For this activity, each person is treated as a set of attribute-value pairs, excluding the Name field. For example, Jack’s record is represented as:
- Gender = M
- Fever = Y
- Cough = N
- Test-1 = P
- Test-2 = N
- Test-3 = N
- Test-4 = A
Binary Conversion
Asymmetric variables are converted to binary:
- Y and P → 1
- N and A → 0
Gender is NOT converted because it is a symmetric variable (male and female have equal weight). Gender is used only for verifying the records are comparable.
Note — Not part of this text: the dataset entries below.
Lemma swept_skip on s e v l lo new : sorted_from lo (v :: l) -> end_ v <= s -> swept on s e l new -> swept on s e (v :: l) new.
Proof.
  intros Hs Hv Hw a b. rewrite (Hw a b). rewrite (view_cons lo v l) by done. unfold in_area.
  split; intros (Ho & Ha & H); (split; [done|]; split; [done|]); rewrite (proj2 (Z.ltb_ge a (end_ v))), andb_false_r in * by lia; done.
Qed.

(** An area that meets the range: the call of [unmap_range], then [new] for the rest. *)
Lemma swept_area on s e v l lo new mid : sorted_from lo (v :: l) -> s < end_ v -> start v < e ->
  Forall (fun x => is_unmap x = false) mid -> swept on s e l new ->
  swept on s e (v :: l) (new ++ mid ++ (if on then [EUnmap (if s <? start v then start v else s) (if end_ v <? e then end_ v else e)
                                                       (negb (has (flags v) VMA_PHYS))] else [])).
Proof.
  intros Hs H1 H2 Hm Hw a b. pose proof Hs as [Hv Hl]. rewrite (view_cons lo v l) by done. split.
  - intros (x & y & [Hin|[Hin|Hin]%elem_of_app]%elem_of_app & Hxy).
    + destruct (proj1 (Hw a b) ltac:(eauto)) as (Ho & Ha & pr & fl & f & Hf & Hb). split; [done|]. split; [done|].
      destruct (in_area v a) eqn:E; [|by exists pr, fl, f]. exfalso. apply andb_true_iff in E as [_ E%Z.ltb_lt].
      rewrite (view_below (end_ v)) in Hf by done. done.
    + rewrite Forall_forall in Hm. by specialize (Hm _ Hin).
    + destruct on; [|by apply elem_of_nil in Hin]. apply list_elem_of_singleton in Hin as [= -> -> ->].
      assert (start v <= a < end_ v /\ s <= a < e) as [Ha1 Ha2] by (revert Hxy; zcases; lia).
      split; [done|]. split; [done|]. unfold in_area. rewrite (proj2 (Z.leb_le _ _)), (proj2 (Z.ltb_lt _ _)) by lia.
      eexists _, _, _. split; [reflexivity|done].
  - intros (Ho & Ha & pr & fl & f & Hf & Hb). destruct (in_area v a) eqn:E.
    + apply andb_true_iff in E as [E1%Z.leb_le E2%Z.ltb_lt]. injection Hf as _ <- _. subst on b.
      eexists _, _. split; [rewrite !elem_of_app; right; right; by left|]. zcases; lia.
    + destruct (proj2 (Hw a b)) as (x & y & Hin & Hxy); [eauto 7|]. exists x, y. split; [|done]. apply elem_of_app. by left.
Qed.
After binary conversion, each person has 6 binary attributes (excluding Name and the unconverted Gender). For example, Jack's record becomes:
- Gender = M (not converted)
- Fever = Y → 1
- Cough = N → 0
- Test-1 = P → 1
- Test-2 = N → 0
- Test-3 = N → 0
- Test-4 = A → 0
Source Data
| Name | Gender | Fever | Cough | Test-1 | Test-2 | Test-3 | Test-4 |
|---|---|---|---|---|---|---|---|
| Jack | M | Y | N | P | N | N | A |
| Mary | F | Y | N | P | A | P | N |
| Jim | M | Y | P | N | N | N | A |
Calculation Method
For each pair of individuals, I converted asymmetric variables to binary (Y & P = 1; N & A = 0), excluded Gender from binary conversion, and then compared the 6 binary attributes.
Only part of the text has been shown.